Coinbase plans to resume Margin Trading on crypto market

Coinbase announced that it would revive margin trading to help investors to get hefty profits in a short time. The largest cryptocurrency exchange in the U.S. wrote in a blog post that Margin had been one of their most requested features. So they strive to deliver it to their clients.

Coinbase’s venture was mainly due to the severe competition in the cryptocurrency market. As it grows rapidly, major companies are trying to attract customers and transaction volumes with the new features and digital-token listings. They scramble to offer the investors more leverage, advanced trading technology, and secure custody options.

To better understand how this works, here’s the example. If Investor puts down $1000 and borrows $2000 of bitcoin, then his bet would increase to $3000. In case of success, he would double his original investment. But if the price falls, then he would lose the whole amount. So, margin trading is very volatile, with much higher risks, then the usual trade.

According to Coinbase, its new “margin trading” feature grants leverage up to three times for individual investors in 23 U.S. states. Furthermore, the leverage is available to institutional traders in 44 states and nine countries. Another perk is that investors can use the borrowed funds to trade other cryptos, thus diversifying their portfolios. They can also use it to triple a single digital asset like bitcoin.

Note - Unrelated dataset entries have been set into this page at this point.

(* ===== verification/DirSpec.v ===== *)
(** * What operations on one directory do to its files

    [runs dir v m Q]: started when the directory [dir] holds the files [v], temporary files
    apart, the operation [m] changes nothing outside of the directory, and whatever fails or
    wherever the process dies its result and the files it leaves satisfy [Q]. *)
From S2P Require Import Prelude Disk DiskFacts.

Module DirSpec.
Import Disk DiskFacts.

Implicit Types (t v : Entries) (n : str).

(** Names [atomic_write] gives to files that are not finished. *)
Definition temporary (n : str) : bool := starts_with (lit ".write-") n.

Definition visible (t : Entries) : Entries := filter (λ kv, temporary kv.1 = false) t.

(** No file has two names. *)
Definition plain (t : Entries) : Prop := ∀ n b o, t !! n ≠ Some (Linked b o).

(** From a directory with exactly the entries [t]. *)
Definition exactly {E A : Type} (dir : list str) (t : Entries) (m : SE Disk E A) (Q : result E A → Entries → Prop) : Prop :=
  ∀ d, node_at dir (root d) = Some (Dir t) →
    let '(d', r) := m d in ∃ t', root d' = set_at dir (Dir t') (root d) ∧ Q r t'.

Definition runs {E A : Type} (dir : list str) (v : Entries) (m : SE Disk E A) (Q : result E A → Entries → Prop) : Prop :=
  ∀ t, plain t → visible t = v → exactly dir t m (λ r t', plain t' ∧ Q r (visible t')).

(** ** Views *)

Lemma visible_lookup t n : temporary n = false → visible t !! n = t !! n.
Proof.
  intros Hn. unfold visible. destruct (t !! n) as [x|] eqn:E.
  - by apply map_lookup_filter_Some.
  - apply map_lookup_filter_None. by left.
Qed.

Lemma visible_insert t n x : temporary n = false → visible (<[n := x]> t) = <[n := x]> (visible t).
Proof. intros Hn. unfold visible. by rewrite map_filter_insert_True. Qed.

Lemma visible_insert_temp t n x : temporary n = true → visible (<[n := x]> t) = visible (delete n t).
Proof. intros Hn. unfold visible. rewrite map_filter_insert_False; [done|]. simpl. congruence. Qed.

Lemma visible_delete t n : visible (delete n t) = delete n (visible t).
Proof. apply map_filter_delete. Qed.

Lemma visible_temp t n : temporary n = true → visible t !! n = None.
Proof. intros Hn. apply map_lookup_filter_None. right. intros x _. simpl. congruence. Qed.

Lemma visible_delete_temp t n : temporary n = true → visible (delete n t) = visible t.
Proof. intros Hn. rewrite visible_delete, delete_id; [done|]. by apply visible_temp. Qed.

Lemma plain_insert t n x : plain t → (∀ b o, x ≠ Linked b o) → plain (<[n := x]> t).
Proof.
  intros Ht Hx m b o. destruct (decide (m = n)) as [->|]; [rewrite lookup_insert_eq; congruence|].
  rewrite lookup_insert_ne by done. apply Ht.
Qed.

Lemma plain_delete t n : plain t → plain (delete n t).
Proof.
  intros Ht m b o. destruct (decide (m = n)) as [->|]; [by rewrite lookup_delete_eq|].
  rewrite lookup_delete_ne by done. apply Ht.
Qed.

Lemma temp_visible n m : temporary n = false → temporary m = true → n ≠ m.
Proof. congruence. Qed.

(** From a state of the disk. *)
Lemma runs_at {E A : Type} (dir : list str) v (m : SE Disk E A) Q d t :
  runs dir v m Q → node_at dir (root d) = Some (Dir t) → plain t → visible t = v →
  let '(d', r) := m d in ∃ t', root d' = set_at dir (Dir t') (root d) ∧ plain t' ∧ Q r (visible t').
Proof. intros Hm Hd Hp Hv. exact (Hm t Hp Hv d Hd). Qed.

(** ** Composition *)

Lemma exactly_bind {E A B : Type} (dir : list str) t (m : SE Disk E A) (k : A → SE Disk E B) Q S :
  exactly dir t m Q → (∀ a t', Q (Ok a) t' → exactly dir t' (k a) S) → (∀ e t', Q (Err e) t' → S (Err e) t') →
  exactly dir t (sbind m k) S.
Proof.
  intros Hm Hk He d Hd. specialize (Hm d Hd). unfold sbind. destruct (m d) as [d1 [a|e]].
  - destruct Hm as (t1 & H1 & HQ). assert (node_at dir (root d1) = Some (Dir t1)) as Hd1.
    { rewrite H1. by eapply node_at_set_eq. }
    specialize (Hk a _ HQ d1 Hd1). destruct (k a d1) as [d2 r]. destruct Hk as (t2 & H2 & HS).
    exists t2. rewrite H2, H1, set_at_set. done.
  - destruct Hm as (t1 & H1 & HQ). exists t1. auto.
Qed.

Lemma exactly_same {E A : Type} (dir : list str) t (m : SE Disk E A) (Q : result E A → Entries → Prop) :
  (∀ d, root (fst (m d)) = root d ∧ Q (snd (m d)) t) → exactly dir t m Q.
Proof.
  intros H d Hd. specialize (H d). destruct (m d) as [d' r]. destruct H as [H1 H2]. simpl in *.
  exists t. split; [|done]. rewrite H1. symmetry. by apply set_at_same.
Qed.

Lemma exactly_mono {E A : Type} (dir : list str) t (m : SE Disk E A) (Q S : result E A → Entries → Prop) :
  exactly dir t m Q → (∀ r t', Q r t' → S r t') → exactly dir t m S.
Proof. intros Hm HQ d Hd. specialize (Hm d Hd). destruct (m d). destruct Hm as (t' & H1 & H2). eauto. Qed.

Lemma exactly_tried {E A : Type} (dir : list str) t (m : SE Disk E A) (Q : result E (result E A) → Entries → Prop) :
  exactly dir t m (λ r t', Q (Ok r) t') → exactly dir t (tried m) Q.
Proof. intros Hm d Hd. specialize (Hm d Hd). unfold tried. by destruct (m d). Qed.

What about other companies?

There are several other major companies, which also offer their customers margin trading, but none of them are U.S.-based. Binance, Deribit, and BitMEX also provide leverage of 100 times or more on futures contracts and other derivatives. But most of those offerings are unavailable to American customers.

Meanwhile, Coinbase is one of a few big cryptocurrency exchanges based in the U.S., and it submits to the nation’s strict regulations in exchange for access to American customers.

Kraken, the second-biggest U.S. crypto exchange, also offers margin trading with up five times leverage, but contrary to Coinbase, the exchange isn’t licensed to operate in New York.